Information Block Start

(** * Tunnel-route resource handlers of the Cloudflare Terraform provider

    Shallow embedding of
    [internal/provider/resource_cloudflare_tunnel_route.go]: the five
    handlers Read, Create, Update, Delete and Import, written in a small
    state-and-panic monad over the resource record [d] and the remote
    service reached through the [cloudflare.API] client.  *)

From Stdlib Require Import String Ascii List Bool Arith Lia.
From stdpp Require Import gmap strings list fin_maps.

Local Open Scope string_scope.

(** ** Go runtime: dynamic values, errors, panics, [strings.SplitN] *)

(** A Go [interface{}] as returned by [d.Get]. *)
Inductive value : Type :=
| VNil
| VString (s : string)
| VBool (b : bool)
| VInt (n : Z).

(** Go [error] values.  An error built by [fmt.Errorf] is kept as its format
    string and operands, each operand tagged with the verb that consumes it
    ([%s], [%q], [%w]); [errors.New] keeps its text. *)
Inductive error : Type :=
| Errorf (format : string) (args : list fmt_arg)
| ErrorsNew (text : string)
| RemoteError (text : string)
with fmt_arg : Type :=
| ArgS (s : string)
| ArgQ (s : string)
| ArgW (e : error).
(** ** Messages that make a handler throw *)

(** C3 (the code departs from the claim): a [close] notification without
    [params] makes both handlers throw a [TypeError] out of the listener, which
    the event loop reports as uncaught; with an empty [params] the handlers do
    not throw but still emit [close], with two [undefined] arguments. *)
Theorem close_without_params_throws rev w :
  handler (impl rev) close_without_params (provider w) = (Throw TypeErrorObj, provider w, []) ∧
  log (step (impl rev) w (Message close_without_params)) = log w ++ [Uncaught TypeErrorObj] ∧
  handler (impl rev) close_short_params (provider w) =
    (Ok tt, provider w, [Emit "close" [JUndefined; JUndefined]]).
Proof.
  assert (handler (impl rev) close_without_params (provider w)
          = (Throw TypeErrorObj, provider w, [])) as Hthrow
    by (by destruct rev).
  split_and!; [done| |by destruct rev].
  simpl. by rewrite Hthrow.
Qed.

(** ** A matching message with neither [result] nor [error] *)

Lemma bare_response_shape rev data this key c :
  addressed_key data = Some key → completers this !! key = Some c →
  carries "error" data = false → carries "result" data = false →
  ∃ r out, handler (impl rev) data this = (r, with_completers (delete key) this, out) ∧
           invoked out = [].
Proof.
  intros Hkey Hc Herr Hres.
  destruct (stateless_notification_step data) as (r & out & Hout & Hn).
  exists r, out. split; [|done]. destruct rev; simpl.
  - by rewrite (V1_handler_hit _ _ _ _ Hkey Hc), Hn, Herr, Hres.
  - by rewrite (V2_handler_hit _ _ _ _ Hkey Hc), Hn, Herr, Hres.
Qed.

(** C2 (the code departs from the claim): after one call whose identifier is
    7, the message [{jsonrpc: "2.0", id: "7"}] empties the pending-call table
    in both revisions without invoking the completer; the call's timer then
    finds nothing to reject, and whatever happens next the caller never
    observes an outcome. *)
Theorem bare_response_loses_call rev :
  let w0 := run (impl rev) (boot defaults) one_call in
  let w := step (impl rev) w0 (Message bare_7) in
  let w' := step (impl rev) w (Timer 0) in
  completers (provider w0) !! "7" = Some 0%nat ∧
  completers (provider w) !! "7" = None ∧
  invocations 0 (log w) = 0%nat ∧
  log w' = log w ∧
  ∀ inputs,
    invocations 0 (log (run (impl rev) w inputs)) = 0%nat ∧
    outcome (impl rev) (run (impl rev) w inputs) 0 = None.
Proof.
  intros w0 w w'.
  assert (completers (provider w) = ∅ ∧ settlement 0 (log w) = None ∧
          invocations 0 (log w) = 0%nat ∧ length (calls w) = 1%nat)
    as (Htab & Hset & Hinv & Hlen) by (by destruct rev).
  split_and!; [by destruct rev..|].
  intros inputs.
  destruct (retired_forever (impl rev) inputs w 0) as (_ & -> & Hkeep).
  - lia.
  - intros key. by rewrite Htab, lookup_empty.
  - split; [done|]. unfold outcome. rewrite Hkeep, Hset.
    by destruct (calls _ !! 0%nat).
Qed.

Information Block End

### [Action item]
The answer must restate all of the entries exactly.

### [Answer space]
(** * Tunnel-route resource handlers of the Cloudflare Terraform provider

    Shallow embedding of
    [internal/provider/resource_cloudflare_tunnel_route.go]: the five
    handlers Read, Create, Update, Delete and Import, written in a small
    state-and-panic monad over the resource record [d] and the remote
    service reached through the [cloudflare.API] client.  *)

From Stdlib Require Import String Ascii List Bool Arith Lia.
From stdpp Require Import gmap strings list fin_maps.

Local Open Scope string_scope.

(** ** Go runtime: dynamic values, errors, panics, [strings.SplitN] *)

(** A Go [interface{}] as returned by [d.Get]. *)
Inductive value : Type :=
| VNil
| VString (s : string)
| VBool (b : bool)
| VInt (n : Z).

(** Go [error] values.  An error built by [fmt.Errorf] is kept as its format
    string and operands, each operand tagged with the verb that consumes it
    ([%s], [%q], [%w]); [errors.New] keeps its text. *)
Inductive error : Type :=
| Errorf (format : string) (args : list fmt_arg)
| ErrorsNew (text : string)
| RemoteError (text : string)
with fmt_arg : Type :=
| ArgS (s : string)
| ArgQ (s : string)
| ArgW (e : error).
(** ** Messages that make a handler throw *)

(** C3 (the code departs from the claim): a [close] notification without
    [params] makes both handlers throw a [TypeError] out of the listener, which
    the event loop reports as uncaught; with an empty [params] the handlers do
    not throw but still emit [close], with two [undefined] arguments. *)
Theorem close_without_params_throws rev w :
  handler (impl rev) close_without_params (provider w) = (Throw TypeErrorObj, provider w, []) ∧
  log (step (impl rev) w (Message close_without_params)) = log w ++ [Uncaught TypeErrorObj] ∧
  handler (impl rev) close_short_params (provider w) =
    (Ok tt, provider w, [Emit "close" [JUndefined; JUndefined]]).
Proof.
  assert (handler (impl rev) close_without_params (provider w)
          = (Throw TypeErrorObj, provider w, [])) as Hthrow
    by (by destruct rev).
  split_and!; [done| |by destruct rev].
  simpl. by rewrite Hthrow.
Qed.

(** ** A matching message with neither [result] nor [error] *)

Lemma bare_response_shape rev data this key c :
  addressed_key data = Some key → completers this !! key = Some c →
  carries "error" data = false → carries "result" data = false →
  ∃ r out, handler (impl rev) data this = (r, with_completers (delete key) this, out) ∧
           invoked out = [].
Proof.
  intros Hkey Hc Herr Hres.
  destruct (stateless_notification_step data) as (r & out & Hout & Hn).
  exists r, out. split; [|done]. destruct rev; simpl.
  - by rewrite (V1_handler_hit _ _ _ _ Hkey Hc), Hn, Herr, Hres.
  - by rewrite (V2_handler_hit _ _ _ _ Hkey Hc), Hn, Herr, Hres.
Qed.

(** C2 (the code departs from the claim): after one call whose identifier is
    7, the message [{jsonrpc: "2.0", id: "7"}] empties the pending-call table
    in both revisions without invoking the completer; the call's timer then
    finds nothing to reject, and whatever happens next the caller never
    observes an outcome. *)
Theorem bare_response_loses_call rev :
  let w0 := run (impl rev) (boot defaults) one_call in
  let w := step (impl rev) w0 (Message bare_7) in
  let w' := step (impl rev) w (Timer 0) in
  completers (provider w0) !! "7" = Some 0%nat ∧
  completers (provider w) !! "7" = None ∧
  invocations 0 (log w) = 0%nat ∧
  log w' = log w ∧
  ∀ inputs,
    invocations 0 (log (run (impl rev) w inputs)) = 0%nat ∧
    outcome (impl rev) (run (impl rev) w inputs) 0 = None.
Proof.
  intros w0 w w'.
  assert (completers (provider w) = ∅ ∧ settlement 0 (log w) = None ∧
          invocations 0 (log w) = 0%nat ∧ length (calls w) = 1%nat)
    as (Htab & Hset & Hinv & Hlen) by (by destruct rev).
  split_and!; [by destruct rev..|].
  intros inputs.
  destruct (retired_forever (impl rev) inputs w 0) as (_ & -> & Hkeep).
  - lia.
  - intros key. by rewrite Htab, lookup_empty.
  - split; [done|]. unfold outcome. rewrite Hkeep, Hset.
    by destruct (calls _ !! 0%nat).
Qed.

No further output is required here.